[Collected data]
========

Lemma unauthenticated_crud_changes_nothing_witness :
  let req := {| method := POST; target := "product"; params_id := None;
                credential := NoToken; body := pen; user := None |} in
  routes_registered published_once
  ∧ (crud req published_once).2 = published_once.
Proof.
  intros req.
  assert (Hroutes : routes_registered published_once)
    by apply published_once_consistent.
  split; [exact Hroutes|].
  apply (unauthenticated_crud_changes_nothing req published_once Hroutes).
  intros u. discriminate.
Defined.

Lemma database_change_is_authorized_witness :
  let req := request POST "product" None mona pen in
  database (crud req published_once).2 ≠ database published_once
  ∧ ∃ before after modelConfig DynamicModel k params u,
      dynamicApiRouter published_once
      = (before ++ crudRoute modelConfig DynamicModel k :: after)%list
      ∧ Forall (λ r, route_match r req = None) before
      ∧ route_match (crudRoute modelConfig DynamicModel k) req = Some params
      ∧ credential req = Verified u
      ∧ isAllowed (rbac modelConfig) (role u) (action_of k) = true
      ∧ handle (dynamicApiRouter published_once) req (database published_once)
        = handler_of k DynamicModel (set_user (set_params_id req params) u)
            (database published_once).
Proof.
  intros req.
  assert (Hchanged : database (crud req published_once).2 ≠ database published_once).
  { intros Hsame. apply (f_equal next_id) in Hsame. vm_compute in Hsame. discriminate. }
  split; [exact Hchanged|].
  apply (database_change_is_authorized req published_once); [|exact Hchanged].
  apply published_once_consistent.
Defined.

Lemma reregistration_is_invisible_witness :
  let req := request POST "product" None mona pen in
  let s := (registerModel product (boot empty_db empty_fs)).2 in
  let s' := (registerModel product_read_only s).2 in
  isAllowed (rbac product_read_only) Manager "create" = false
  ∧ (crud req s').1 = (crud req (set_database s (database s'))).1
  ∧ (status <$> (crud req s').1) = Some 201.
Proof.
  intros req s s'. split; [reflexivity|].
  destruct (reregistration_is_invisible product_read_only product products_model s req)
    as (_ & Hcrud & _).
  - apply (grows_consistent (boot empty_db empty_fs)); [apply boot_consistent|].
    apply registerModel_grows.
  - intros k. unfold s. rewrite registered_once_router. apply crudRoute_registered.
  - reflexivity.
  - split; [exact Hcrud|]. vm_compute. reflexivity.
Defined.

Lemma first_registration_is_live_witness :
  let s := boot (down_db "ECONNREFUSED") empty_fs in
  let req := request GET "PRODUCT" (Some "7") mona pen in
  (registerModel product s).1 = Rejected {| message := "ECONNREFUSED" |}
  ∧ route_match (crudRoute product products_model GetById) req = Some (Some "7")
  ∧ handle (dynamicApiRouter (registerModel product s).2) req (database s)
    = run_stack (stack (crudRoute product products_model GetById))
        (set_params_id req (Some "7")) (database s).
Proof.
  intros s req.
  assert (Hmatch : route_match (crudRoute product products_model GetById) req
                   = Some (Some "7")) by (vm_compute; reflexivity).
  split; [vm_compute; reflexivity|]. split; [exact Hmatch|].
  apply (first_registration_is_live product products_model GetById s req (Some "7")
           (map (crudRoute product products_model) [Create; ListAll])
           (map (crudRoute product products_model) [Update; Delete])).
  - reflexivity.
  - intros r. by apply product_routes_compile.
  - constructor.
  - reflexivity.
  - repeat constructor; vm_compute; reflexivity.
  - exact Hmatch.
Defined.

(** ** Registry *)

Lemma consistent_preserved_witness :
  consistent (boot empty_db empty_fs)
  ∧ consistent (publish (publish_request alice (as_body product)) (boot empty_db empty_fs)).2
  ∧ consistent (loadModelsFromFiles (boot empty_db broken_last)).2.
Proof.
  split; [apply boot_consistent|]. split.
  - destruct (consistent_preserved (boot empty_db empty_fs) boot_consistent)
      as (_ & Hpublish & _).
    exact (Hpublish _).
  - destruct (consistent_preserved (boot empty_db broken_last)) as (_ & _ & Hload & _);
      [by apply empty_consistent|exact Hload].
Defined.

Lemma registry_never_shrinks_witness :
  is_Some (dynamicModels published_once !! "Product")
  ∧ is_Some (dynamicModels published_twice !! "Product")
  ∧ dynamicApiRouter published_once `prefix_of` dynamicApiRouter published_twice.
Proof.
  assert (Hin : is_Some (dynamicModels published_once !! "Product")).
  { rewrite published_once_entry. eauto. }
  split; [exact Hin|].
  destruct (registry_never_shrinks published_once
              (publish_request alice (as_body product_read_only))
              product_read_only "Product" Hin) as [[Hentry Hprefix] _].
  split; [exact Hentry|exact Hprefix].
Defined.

========

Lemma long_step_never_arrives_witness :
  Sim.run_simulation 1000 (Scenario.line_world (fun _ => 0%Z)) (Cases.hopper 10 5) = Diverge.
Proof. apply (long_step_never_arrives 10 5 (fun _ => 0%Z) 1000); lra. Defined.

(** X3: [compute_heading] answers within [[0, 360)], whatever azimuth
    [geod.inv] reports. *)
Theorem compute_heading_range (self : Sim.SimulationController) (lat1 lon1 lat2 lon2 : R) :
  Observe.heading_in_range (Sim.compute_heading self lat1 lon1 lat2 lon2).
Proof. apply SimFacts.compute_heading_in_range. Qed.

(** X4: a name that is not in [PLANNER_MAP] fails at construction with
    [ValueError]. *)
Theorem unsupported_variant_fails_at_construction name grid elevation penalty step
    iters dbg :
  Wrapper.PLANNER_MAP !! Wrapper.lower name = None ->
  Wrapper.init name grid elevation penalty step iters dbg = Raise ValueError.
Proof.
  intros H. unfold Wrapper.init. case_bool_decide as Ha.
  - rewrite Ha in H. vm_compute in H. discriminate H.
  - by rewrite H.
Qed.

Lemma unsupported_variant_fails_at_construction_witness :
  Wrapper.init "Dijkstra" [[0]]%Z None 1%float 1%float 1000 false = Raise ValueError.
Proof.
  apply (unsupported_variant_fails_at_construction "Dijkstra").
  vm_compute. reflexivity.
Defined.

========

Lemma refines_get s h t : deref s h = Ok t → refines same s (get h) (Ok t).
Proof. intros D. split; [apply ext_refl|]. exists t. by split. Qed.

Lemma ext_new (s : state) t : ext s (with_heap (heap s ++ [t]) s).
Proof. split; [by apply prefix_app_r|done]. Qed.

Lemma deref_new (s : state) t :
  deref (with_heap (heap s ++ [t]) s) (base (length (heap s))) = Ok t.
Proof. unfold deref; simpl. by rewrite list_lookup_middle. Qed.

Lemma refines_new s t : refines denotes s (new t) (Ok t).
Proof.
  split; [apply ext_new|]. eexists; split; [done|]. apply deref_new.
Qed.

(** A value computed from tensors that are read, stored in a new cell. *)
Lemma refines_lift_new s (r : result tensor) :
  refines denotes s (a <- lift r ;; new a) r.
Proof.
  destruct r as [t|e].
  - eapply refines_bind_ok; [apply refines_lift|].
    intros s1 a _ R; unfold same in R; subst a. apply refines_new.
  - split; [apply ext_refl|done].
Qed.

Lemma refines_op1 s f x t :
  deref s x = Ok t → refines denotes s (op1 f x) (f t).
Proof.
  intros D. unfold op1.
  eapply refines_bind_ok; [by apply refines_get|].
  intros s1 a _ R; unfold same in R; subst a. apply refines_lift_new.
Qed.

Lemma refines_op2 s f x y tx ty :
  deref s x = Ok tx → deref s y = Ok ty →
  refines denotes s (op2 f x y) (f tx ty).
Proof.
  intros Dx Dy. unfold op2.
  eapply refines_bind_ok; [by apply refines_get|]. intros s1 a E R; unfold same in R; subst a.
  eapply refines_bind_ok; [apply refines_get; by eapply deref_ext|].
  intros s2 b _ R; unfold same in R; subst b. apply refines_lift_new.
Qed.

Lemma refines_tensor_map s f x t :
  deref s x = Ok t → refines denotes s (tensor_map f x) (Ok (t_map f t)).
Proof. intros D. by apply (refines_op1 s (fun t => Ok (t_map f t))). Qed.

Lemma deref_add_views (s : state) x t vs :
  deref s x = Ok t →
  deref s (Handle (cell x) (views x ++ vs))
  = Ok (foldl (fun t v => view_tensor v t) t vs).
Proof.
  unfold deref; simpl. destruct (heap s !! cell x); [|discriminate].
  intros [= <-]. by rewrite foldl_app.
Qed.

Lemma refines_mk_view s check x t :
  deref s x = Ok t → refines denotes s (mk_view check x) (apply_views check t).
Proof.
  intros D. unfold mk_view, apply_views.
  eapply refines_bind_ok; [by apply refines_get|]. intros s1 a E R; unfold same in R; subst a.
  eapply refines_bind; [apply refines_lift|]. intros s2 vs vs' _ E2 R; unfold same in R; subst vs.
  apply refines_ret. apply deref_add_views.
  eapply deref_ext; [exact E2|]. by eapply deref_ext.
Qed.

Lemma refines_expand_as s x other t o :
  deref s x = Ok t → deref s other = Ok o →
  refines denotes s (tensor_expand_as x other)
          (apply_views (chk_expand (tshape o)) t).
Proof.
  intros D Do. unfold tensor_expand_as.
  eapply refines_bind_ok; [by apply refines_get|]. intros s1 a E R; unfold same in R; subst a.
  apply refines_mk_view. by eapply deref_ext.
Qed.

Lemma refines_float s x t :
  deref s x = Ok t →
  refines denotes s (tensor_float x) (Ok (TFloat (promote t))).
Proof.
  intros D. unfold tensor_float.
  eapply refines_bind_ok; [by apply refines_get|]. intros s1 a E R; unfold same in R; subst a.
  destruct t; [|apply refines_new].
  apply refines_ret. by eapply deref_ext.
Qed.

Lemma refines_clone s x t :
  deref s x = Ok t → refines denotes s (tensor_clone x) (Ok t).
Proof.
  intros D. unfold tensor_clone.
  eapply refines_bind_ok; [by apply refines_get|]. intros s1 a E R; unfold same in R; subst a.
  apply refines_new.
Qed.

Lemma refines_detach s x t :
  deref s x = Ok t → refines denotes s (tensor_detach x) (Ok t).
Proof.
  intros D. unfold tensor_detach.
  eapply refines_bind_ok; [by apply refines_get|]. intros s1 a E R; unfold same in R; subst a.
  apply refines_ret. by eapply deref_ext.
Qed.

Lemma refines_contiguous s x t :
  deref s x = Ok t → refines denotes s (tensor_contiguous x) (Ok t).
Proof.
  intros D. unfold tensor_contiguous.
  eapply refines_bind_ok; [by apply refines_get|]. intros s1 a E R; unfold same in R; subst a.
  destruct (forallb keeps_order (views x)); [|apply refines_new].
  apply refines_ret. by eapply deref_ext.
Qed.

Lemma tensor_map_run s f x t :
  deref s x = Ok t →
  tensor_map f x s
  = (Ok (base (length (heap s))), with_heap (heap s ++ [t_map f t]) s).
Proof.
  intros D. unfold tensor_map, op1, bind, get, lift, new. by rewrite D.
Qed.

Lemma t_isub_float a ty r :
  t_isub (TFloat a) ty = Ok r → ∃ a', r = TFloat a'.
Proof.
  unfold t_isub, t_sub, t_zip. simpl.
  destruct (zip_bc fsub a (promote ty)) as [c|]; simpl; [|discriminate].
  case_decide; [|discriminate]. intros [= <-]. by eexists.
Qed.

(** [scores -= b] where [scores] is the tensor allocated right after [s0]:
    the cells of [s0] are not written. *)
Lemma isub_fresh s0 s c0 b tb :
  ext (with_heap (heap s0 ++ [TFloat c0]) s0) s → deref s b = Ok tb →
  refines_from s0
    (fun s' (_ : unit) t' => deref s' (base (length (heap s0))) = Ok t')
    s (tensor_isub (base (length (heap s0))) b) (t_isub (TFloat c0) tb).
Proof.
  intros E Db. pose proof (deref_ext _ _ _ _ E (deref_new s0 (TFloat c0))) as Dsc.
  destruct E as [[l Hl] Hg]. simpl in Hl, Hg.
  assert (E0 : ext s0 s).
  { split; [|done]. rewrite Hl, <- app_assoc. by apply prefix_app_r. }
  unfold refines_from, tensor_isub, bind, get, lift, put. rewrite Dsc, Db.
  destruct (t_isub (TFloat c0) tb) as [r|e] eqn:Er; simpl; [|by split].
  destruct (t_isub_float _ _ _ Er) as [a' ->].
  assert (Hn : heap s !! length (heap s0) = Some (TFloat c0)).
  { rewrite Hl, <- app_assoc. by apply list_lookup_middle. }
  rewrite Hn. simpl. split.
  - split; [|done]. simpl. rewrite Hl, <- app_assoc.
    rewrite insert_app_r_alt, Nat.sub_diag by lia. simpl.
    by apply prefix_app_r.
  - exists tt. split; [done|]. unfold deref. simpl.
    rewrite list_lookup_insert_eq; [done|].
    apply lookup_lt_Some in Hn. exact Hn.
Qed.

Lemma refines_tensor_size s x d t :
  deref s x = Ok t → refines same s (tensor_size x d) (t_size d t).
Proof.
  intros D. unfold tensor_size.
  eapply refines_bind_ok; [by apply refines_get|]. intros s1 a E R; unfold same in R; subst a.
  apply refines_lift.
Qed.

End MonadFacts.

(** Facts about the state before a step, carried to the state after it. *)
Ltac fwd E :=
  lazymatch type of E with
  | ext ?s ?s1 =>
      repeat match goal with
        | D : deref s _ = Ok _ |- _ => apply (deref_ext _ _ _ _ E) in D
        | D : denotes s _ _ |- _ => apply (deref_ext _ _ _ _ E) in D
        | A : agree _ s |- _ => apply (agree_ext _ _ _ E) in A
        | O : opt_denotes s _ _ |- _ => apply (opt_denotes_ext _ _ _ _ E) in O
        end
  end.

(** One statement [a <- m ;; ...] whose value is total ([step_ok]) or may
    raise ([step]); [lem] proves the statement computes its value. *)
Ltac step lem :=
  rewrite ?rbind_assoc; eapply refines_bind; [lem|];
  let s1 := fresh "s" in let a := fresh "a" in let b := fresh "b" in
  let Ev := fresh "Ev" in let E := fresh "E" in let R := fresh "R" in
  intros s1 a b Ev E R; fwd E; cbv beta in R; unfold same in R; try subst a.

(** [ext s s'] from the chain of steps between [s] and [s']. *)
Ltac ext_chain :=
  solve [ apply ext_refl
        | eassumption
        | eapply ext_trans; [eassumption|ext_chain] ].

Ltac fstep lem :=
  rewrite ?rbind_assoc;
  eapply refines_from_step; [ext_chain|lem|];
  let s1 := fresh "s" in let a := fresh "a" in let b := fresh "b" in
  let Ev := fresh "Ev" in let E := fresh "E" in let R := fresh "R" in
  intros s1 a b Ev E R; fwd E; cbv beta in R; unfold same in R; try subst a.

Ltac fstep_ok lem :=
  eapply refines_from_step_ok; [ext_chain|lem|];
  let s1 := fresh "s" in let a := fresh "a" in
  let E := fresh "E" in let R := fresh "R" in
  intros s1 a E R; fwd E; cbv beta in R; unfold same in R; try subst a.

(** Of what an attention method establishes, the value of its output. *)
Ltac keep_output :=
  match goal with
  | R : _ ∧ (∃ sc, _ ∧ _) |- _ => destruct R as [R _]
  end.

========

*Exercise aim*
Search the records line by line for the word "ValueError" and copy every line where it appears.

*Response below*
    [ValueError]. *)
  Wrapper.init name grid elevation penalty step iters dbg = Raise ValueError.
  Wrapper.init "Dijkstra" [[0]]%Z None 1%float 1%float 1000 false = Raise ValueError.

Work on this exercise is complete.